EXERCISE DESCRIPTION:
Only the lines from the top of the data through the one with "From S2P Require Import IpcPort" are to be written out, each exactly as it stands.

**** STORED DATA ****

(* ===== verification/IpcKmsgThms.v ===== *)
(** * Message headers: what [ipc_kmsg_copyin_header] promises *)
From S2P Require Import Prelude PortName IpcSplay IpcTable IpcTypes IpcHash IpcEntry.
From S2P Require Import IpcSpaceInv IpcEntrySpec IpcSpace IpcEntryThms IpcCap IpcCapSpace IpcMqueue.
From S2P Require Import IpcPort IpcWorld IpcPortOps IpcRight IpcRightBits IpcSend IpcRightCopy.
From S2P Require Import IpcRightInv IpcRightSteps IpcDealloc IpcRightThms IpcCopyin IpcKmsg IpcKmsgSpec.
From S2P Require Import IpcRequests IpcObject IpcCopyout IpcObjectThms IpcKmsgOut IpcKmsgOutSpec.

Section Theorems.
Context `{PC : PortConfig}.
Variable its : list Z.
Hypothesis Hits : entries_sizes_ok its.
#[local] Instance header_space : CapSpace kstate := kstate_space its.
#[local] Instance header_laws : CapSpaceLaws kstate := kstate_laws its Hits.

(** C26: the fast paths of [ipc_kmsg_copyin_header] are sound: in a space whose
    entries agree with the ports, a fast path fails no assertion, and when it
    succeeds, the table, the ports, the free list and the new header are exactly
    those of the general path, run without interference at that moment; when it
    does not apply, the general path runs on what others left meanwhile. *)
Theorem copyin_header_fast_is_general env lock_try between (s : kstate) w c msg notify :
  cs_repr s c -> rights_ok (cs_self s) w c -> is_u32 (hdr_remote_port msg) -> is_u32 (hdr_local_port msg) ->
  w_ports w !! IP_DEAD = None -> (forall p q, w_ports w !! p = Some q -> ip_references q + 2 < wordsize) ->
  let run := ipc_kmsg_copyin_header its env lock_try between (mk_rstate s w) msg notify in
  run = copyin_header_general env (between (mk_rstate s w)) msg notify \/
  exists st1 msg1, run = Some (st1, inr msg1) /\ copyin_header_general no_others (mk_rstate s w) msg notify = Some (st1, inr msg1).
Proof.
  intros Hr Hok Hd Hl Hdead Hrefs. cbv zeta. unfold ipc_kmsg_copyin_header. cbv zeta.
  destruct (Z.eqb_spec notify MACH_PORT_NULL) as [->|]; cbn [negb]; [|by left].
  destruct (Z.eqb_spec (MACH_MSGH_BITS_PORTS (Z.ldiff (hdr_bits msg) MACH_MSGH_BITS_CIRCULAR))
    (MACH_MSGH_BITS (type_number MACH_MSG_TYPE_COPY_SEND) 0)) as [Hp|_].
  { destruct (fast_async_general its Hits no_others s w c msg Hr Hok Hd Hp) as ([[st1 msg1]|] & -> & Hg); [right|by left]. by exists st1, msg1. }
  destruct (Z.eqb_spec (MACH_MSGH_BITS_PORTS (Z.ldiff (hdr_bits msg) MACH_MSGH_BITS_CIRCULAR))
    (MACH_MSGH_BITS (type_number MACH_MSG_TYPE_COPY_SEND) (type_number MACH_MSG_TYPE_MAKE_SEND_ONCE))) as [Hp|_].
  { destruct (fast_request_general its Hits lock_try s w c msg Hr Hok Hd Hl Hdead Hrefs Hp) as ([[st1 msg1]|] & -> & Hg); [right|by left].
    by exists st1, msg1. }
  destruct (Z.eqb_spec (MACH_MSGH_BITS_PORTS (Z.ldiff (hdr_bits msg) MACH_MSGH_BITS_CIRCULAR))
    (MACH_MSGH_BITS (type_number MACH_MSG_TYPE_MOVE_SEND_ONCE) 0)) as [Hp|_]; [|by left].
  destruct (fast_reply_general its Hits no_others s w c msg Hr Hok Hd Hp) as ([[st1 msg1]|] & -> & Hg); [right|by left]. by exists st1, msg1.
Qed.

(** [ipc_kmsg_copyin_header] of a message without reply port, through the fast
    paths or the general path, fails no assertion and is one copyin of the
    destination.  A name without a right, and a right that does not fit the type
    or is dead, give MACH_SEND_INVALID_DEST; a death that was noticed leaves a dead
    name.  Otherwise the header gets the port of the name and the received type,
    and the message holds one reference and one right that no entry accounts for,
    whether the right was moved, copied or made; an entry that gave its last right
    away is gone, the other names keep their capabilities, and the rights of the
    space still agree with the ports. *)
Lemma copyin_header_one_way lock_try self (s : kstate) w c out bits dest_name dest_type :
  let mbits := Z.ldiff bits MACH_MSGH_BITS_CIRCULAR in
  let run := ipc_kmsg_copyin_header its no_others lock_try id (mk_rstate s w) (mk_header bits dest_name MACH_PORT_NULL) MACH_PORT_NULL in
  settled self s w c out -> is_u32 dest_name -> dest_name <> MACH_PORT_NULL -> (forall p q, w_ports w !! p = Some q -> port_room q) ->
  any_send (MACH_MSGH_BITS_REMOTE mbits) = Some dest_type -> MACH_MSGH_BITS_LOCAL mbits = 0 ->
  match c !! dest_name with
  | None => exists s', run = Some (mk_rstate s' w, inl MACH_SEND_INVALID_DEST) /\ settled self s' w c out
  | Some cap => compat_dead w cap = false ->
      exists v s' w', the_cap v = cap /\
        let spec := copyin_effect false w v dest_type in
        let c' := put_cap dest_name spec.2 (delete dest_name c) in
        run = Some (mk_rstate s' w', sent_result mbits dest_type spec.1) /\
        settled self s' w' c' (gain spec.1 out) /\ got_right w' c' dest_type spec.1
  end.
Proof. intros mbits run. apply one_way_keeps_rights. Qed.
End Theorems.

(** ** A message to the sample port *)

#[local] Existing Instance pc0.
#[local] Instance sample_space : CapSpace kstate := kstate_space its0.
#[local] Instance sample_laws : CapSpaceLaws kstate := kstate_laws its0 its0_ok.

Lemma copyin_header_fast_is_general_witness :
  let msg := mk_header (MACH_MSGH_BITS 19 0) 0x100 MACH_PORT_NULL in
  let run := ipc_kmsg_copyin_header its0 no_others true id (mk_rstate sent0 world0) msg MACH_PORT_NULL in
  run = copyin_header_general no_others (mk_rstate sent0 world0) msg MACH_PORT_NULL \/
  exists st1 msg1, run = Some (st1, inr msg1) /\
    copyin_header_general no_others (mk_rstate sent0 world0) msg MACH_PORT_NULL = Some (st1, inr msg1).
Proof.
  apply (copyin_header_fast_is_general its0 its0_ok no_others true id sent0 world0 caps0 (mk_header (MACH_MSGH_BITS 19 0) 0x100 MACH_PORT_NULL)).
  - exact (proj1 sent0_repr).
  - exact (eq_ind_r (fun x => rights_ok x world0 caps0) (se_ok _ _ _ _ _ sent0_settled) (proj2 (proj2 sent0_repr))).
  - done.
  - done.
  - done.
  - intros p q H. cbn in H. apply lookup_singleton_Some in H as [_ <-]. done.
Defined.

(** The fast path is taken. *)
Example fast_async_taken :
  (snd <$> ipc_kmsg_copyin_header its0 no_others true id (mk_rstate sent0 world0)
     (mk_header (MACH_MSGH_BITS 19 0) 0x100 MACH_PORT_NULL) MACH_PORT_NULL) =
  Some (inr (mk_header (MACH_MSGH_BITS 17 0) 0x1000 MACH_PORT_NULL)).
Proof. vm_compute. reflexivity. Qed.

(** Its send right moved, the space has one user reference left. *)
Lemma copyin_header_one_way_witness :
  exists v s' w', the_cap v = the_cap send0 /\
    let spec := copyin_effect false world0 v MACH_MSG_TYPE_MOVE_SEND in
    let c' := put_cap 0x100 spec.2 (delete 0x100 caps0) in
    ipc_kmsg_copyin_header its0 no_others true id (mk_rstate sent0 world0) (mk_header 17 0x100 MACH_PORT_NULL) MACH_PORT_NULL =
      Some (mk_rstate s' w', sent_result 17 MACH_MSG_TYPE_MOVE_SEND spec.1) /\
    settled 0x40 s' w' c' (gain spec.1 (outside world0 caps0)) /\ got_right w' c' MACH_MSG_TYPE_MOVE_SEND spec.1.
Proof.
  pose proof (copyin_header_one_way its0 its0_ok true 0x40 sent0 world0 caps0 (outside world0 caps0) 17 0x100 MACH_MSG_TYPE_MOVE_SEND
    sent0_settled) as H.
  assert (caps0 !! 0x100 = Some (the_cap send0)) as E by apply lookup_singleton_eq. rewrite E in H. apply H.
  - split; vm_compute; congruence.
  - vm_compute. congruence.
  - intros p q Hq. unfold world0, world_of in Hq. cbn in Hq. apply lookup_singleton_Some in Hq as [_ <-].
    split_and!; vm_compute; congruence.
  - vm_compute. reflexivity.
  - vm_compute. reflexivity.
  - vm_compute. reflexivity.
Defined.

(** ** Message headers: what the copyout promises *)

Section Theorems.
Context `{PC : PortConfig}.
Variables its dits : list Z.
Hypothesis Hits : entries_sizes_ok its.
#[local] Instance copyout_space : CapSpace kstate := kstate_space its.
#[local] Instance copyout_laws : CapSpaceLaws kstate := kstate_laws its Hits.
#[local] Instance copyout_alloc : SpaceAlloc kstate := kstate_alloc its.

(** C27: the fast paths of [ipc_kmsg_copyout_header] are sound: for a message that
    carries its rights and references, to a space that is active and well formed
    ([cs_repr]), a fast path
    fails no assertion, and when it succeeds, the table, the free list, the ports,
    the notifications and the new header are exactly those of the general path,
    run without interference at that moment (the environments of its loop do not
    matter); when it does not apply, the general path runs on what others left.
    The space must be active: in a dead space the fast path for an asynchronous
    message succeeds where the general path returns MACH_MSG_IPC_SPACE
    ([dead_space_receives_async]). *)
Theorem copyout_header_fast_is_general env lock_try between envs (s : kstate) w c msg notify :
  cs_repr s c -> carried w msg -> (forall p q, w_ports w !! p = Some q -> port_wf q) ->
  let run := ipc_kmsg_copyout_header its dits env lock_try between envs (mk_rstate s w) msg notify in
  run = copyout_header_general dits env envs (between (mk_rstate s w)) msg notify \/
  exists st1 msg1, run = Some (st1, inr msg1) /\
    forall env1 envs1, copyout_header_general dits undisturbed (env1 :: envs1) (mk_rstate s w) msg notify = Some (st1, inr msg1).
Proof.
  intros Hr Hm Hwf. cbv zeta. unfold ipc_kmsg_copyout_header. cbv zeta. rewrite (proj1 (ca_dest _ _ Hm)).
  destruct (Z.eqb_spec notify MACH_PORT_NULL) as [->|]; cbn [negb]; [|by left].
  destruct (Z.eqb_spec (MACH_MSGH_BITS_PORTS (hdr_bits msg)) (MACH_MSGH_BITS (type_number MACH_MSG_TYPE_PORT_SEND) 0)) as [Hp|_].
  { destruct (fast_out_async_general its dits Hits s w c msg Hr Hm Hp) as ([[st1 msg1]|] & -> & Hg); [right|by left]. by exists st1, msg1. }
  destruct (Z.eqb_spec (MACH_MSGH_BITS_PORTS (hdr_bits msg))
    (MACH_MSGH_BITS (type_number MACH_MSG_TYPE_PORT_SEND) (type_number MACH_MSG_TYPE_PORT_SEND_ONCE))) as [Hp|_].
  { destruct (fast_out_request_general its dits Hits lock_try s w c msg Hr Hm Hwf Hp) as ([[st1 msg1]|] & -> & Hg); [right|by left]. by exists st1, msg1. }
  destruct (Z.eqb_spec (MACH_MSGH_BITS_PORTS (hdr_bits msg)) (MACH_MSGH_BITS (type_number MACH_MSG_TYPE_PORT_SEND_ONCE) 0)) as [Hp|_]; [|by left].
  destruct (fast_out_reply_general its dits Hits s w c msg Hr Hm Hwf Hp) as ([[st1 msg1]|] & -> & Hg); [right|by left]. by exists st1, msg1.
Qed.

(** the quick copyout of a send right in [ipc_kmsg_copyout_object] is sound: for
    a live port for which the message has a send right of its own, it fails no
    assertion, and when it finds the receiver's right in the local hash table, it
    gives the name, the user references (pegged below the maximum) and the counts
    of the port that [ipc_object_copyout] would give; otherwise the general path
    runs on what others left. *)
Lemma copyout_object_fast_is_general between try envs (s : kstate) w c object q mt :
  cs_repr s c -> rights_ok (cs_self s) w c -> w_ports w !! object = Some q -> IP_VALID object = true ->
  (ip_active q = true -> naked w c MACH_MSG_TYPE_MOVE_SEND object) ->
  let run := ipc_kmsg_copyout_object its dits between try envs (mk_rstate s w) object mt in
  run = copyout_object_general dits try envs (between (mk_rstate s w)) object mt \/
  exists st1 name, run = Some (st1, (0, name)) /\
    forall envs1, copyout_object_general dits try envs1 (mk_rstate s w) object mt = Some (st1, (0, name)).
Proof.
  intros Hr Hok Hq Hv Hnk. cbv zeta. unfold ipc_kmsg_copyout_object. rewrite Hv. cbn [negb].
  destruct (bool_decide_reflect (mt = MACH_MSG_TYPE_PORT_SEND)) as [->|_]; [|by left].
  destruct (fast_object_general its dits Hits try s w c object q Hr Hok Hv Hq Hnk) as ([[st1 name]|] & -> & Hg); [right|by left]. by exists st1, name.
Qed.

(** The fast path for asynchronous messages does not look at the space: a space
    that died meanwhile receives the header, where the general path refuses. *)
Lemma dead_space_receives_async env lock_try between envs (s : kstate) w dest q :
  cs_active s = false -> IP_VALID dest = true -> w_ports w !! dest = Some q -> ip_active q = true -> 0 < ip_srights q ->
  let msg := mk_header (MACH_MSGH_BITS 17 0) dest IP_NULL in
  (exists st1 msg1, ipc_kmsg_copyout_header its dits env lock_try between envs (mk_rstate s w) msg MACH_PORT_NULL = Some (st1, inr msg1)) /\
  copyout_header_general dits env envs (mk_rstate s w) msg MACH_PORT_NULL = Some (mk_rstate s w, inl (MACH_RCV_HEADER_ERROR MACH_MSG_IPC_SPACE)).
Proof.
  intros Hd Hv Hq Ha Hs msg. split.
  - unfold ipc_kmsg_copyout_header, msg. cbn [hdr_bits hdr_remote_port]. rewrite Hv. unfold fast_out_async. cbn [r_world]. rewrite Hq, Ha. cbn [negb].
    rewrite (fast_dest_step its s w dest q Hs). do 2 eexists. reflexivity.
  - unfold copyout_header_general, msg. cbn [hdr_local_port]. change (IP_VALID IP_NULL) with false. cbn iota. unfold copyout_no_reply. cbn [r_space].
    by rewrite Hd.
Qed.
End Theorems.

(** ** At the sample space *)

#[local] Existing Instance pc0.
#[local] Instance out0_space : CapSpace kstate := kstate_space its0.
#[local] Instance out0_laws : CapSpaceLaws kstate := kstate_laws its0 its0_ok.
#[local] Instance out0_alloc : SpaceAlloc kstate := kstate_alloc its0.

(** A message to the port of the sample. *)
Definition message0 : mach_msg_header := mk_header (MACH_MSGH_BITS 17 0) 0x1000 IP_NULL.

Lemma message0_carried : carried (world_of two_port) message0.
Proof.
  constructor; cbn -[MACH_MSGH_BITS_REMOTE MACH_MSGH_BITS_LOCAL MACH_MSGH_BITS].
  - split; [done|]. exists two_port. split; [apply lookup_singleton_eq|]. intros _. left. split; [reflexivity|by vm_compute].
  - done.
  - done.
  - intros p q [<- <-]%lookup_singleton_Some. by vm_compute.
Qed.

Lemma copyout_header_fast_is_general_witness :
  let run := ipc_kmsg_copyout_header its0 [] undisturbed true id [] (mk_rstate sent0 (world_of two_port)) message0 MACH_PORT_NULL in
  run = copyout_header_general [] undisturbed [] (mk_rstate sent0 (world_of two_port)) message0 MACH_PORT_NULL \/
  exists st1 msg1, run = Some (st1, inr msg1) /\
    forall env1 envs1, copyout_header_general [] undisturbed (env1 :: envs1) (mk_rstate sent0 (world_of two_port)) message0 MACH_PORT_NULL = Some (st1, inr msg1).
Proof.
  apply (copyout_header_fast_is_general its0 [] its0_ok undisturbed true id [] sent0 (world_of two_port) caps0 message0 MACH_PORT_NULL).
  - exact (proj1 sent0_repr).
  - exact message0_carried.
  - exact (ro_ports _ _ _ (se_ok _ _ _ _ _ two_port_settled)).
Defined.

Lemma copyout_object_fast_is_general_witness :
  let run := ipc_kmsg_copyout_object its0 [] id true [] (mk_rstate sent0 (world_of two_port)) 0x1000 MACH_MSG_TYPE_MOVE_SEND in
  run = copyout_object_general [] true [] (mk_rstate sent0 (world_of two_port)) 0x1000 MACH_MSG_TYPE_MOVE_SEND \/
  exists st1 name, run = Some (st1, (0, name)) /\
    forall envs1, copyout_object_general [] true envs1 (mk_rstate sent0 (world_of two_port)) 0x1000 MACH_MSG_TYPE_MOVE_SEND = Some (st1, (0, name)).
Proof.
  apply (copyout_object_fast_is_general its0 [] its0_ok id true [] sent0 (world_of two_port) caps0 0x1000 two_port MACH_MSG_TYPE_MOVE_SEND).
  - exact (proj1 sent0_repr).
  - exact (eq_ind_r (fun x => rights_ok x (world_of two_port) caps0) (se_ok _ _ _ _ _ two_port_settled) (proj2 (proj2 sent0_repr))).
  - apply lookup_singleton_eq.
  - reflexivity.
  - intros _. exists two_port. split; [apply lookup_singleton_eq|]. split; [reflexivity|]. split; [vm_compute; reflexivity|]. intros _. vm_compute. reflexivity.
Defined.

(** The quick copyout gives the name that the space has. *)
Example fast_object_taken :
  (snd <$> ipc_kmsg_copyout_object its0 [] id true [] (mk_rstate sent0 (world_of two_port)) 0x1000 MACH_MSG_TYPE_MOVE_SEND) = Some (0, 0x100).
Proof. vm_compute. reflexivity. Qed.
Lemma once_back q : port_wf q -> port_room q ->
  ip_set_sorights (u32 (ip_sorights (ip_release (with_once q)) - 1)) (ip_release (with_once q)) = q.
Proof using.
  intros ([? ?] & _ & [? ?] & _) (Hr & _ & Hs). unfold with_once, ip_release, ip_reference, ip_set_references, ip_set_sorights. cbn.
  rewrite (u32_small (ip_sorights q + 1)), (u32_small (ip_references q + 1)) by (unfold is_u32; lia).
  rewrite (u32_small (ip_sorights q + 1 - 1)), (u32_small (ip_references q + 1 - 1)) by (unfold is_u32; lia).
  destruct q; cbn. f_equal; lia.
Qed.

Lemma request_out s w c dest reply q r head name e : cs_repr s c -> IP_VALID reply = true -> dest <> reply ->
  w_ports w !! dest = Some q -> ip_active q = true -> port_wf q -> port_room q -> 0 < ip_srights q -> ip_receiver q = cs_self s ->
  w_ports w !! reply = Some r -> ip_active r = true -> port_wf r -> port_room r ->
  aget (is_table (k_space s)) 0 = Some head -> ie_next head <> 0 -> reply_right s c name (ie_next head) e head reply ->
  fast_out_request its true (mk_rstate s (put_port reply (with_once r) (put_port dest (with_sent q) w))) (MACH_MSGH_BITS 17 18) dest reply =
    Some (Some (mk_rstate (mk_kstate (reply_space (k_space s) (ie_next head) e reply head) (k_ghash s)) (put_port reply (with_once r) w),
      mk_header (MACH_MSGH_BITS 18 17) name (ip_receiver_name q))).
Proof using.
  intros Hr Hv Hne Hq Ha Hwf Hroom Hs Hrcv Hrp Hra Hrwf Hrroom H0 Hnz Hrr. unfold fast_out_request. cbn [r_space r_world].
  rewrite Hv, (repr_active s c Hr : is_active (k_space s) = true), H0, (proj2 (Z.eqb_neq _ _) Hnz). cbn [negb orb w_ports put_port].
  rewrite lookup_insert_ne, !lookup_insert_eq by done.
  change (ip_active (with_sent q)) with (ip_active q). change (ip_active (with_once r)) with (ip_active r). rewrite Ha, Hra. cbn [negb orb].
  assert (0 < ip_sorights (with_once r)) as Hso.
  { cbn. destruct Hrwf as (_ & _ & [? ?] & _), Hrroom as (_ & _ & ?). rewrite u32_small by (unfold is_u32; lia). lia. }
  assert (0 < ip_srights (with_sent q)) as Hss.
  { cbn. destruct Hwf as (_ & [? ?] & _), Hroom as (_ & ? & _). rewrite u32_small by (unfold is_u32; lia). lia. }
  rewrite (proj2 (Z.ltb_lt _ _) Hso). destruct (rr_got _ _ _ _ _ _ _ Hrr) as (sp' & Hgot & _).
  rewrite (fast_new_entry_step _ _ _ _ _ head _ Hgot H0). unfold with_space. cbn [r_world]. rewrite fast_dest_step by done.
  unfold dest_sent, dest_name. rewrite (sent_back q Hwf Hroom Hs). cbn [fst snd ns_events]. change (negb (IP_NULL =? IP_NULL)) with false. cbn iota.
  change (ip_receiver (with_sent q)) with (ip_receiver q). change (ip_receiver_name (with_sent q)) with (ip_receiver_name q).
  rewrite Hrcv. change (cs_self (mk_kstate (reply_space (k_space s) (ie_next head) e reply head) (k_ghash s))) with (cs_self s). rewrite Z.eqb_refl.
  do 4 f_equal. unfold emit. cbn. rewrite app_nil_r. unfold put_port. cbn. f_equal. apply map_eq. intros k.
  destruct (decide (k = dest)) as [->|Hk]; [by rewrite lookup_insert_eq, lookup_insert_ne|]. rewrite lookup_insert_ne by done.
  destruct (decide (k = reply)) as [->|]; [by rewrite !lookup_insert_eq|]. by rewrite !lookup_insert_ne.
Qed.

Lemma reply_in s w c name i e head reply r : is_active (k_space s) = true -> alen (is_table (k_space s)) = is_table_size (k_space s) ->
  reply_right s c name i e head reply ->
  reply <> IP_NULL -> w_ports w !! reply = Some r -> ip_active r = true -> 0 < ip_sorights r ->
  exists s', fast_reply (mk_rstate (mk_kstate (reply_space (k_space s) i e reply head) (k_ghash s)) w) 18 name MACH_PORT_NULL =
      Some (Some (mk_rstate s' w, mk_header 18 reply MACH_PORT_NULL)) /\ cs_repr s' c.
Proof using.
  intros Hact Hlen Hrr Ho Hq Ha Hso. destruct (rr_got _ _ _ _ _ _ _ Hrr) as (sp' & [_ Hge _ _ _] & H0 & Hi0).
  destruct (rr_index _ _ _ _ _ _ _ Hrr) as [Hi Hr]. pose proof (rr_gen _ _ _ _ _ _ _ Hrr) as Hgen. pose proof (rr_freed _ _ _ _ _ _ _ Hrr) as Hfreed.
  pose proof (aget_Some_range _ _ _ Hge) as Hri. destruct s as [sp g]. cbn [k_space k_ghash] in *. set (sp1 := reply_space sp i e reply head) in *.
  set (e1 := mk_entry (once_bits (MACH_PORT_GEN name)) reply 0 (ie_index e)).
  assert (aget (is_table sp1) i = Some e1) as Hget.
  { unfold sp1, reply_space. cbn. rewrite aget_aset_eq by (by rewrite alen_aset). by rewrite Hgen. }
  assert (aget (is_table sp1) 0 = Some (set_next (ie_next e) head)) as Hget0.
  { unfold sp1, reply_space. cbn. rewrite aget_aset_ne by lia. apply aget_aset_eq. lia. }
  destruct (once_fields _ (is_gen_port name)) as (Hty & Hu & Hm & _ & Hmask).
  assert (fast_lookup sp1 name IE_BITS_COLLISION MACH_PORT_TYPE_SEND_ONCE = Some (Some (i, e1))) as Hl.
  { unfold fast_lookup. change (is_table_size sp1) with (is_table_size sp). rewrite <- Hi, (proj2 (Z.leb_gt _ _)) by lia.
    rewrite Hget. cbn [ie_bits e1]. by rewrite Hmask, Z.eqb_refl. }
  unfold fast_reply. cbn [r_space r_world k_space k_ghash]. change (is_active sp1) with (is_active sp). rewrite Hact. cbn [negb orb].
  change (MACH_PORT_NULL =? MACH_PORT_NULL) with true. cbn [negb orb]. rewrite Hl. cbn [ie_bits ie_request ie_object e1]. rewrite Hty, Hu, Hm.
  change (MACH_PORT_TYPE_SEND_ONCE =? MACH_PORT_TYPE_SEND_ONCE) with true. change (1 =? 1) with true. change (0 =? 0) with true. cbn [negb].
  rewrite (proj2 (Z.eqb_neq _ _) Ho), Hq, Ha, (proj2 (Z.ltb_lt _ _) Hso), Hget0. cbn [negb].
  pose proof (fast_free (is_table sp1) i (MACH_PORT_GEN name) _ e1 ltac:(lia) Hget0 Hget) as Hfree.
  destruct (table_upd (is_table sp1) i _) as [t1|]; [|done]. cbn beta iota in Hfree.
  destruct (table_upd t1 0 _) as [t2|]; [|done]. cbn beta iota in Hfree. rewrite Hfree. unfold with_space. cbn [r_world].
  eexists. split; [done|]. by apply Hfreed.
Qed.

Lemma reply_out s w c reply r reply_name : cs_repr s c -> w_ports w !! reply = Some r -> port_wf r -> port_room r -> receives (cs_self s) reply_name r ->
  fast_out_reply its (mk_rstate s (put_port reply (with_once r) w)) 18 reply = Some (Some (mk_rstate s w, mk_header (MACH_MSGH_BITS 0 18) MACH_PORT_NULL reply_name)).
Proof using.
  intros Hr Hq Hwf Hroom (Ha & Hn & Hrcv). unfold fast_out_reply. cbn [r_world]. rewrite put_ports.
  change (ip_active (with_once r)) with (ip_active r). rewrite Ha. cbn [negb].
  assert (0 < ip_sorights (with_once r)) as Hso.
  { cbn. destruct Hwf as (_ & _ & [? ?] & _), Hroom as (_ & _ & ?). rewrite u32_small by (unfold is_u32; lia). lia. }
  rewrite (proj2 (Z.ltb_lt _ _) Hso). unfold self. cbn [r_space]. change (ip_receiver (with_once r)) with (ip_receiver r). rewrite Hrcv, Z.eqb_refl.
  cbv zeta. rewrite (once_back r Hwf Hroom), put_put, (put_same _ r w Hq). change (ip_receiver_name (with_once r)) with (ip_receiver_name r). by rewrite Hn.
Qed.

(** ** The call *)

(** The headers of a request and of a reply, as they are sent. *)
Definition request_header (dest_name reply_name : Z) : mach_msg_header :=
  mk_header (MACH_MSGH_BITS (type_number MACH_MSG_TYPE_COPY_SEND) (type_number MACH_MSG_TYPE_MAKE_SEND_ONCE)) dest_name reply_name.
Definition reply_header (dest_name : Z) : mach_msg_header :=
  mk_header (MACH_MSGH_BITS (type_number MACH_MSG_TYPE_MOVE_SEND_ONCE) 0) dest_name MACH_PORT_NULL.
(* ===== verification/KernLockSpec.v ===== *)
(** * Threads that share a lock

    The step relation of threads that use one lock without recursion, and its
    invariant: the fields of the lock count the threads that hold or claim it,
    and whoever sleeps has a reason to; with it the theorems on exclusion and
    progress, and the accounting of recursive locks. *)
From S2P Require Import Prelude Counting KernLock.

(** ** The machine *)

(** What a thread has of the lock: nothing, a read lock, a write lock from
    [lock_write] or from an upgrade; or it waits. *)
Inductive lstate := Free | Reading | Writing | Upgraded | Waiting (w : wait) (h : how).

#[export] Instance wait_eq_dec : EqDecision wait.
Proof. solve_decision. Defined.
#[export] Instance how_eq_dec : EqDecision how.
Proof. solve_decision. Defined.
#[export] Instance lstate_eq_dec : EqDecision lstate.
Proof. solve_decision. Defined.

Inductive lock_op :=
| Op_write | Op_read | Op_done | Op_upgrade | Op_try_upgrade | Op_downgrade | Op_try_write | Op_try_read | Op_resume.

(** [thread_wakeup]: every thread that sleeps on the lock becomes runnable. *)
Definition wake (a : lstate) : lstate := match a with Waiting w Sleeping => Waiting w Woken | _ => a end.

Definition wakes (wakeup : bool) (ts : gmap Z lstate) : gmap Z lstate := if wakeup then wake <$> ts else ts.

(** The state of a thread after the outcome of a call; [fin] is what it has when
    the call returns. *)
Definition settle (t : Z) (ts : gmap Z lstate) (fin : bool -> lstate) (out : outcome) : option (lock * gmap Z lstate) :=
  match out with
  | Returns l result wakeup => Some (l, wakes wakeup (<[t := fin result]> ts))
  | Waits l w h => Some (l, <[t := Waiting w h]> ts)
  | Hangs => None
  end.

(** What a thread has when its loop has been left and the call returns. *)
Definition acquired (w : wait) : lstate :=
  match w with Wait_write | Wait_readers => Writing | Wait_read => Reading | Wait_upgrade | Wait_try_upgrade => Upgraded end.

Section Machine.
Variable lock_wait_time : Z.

****

WRITTEN RESPONSE:
(* ===== verification/IpcKmsgThms.v ===== *)
(** * Message headers: what [ipc_kmsg_copyin_header] promises *)
From S2P Require Import Prelude PortName IpcSplay IpcTable IpcTypes IpcHash IpcEntry.
From S2P Require Import IpcSpaceInv IpcEntrySpec IpcSpace IpcEntryThms IpcCap IpcCapSpace IpcMqueue.
From S2P Require Import IpcPort IpcWorld IpcPortOps IpcRight IpcRightBits IpcSend IpcRightCopy.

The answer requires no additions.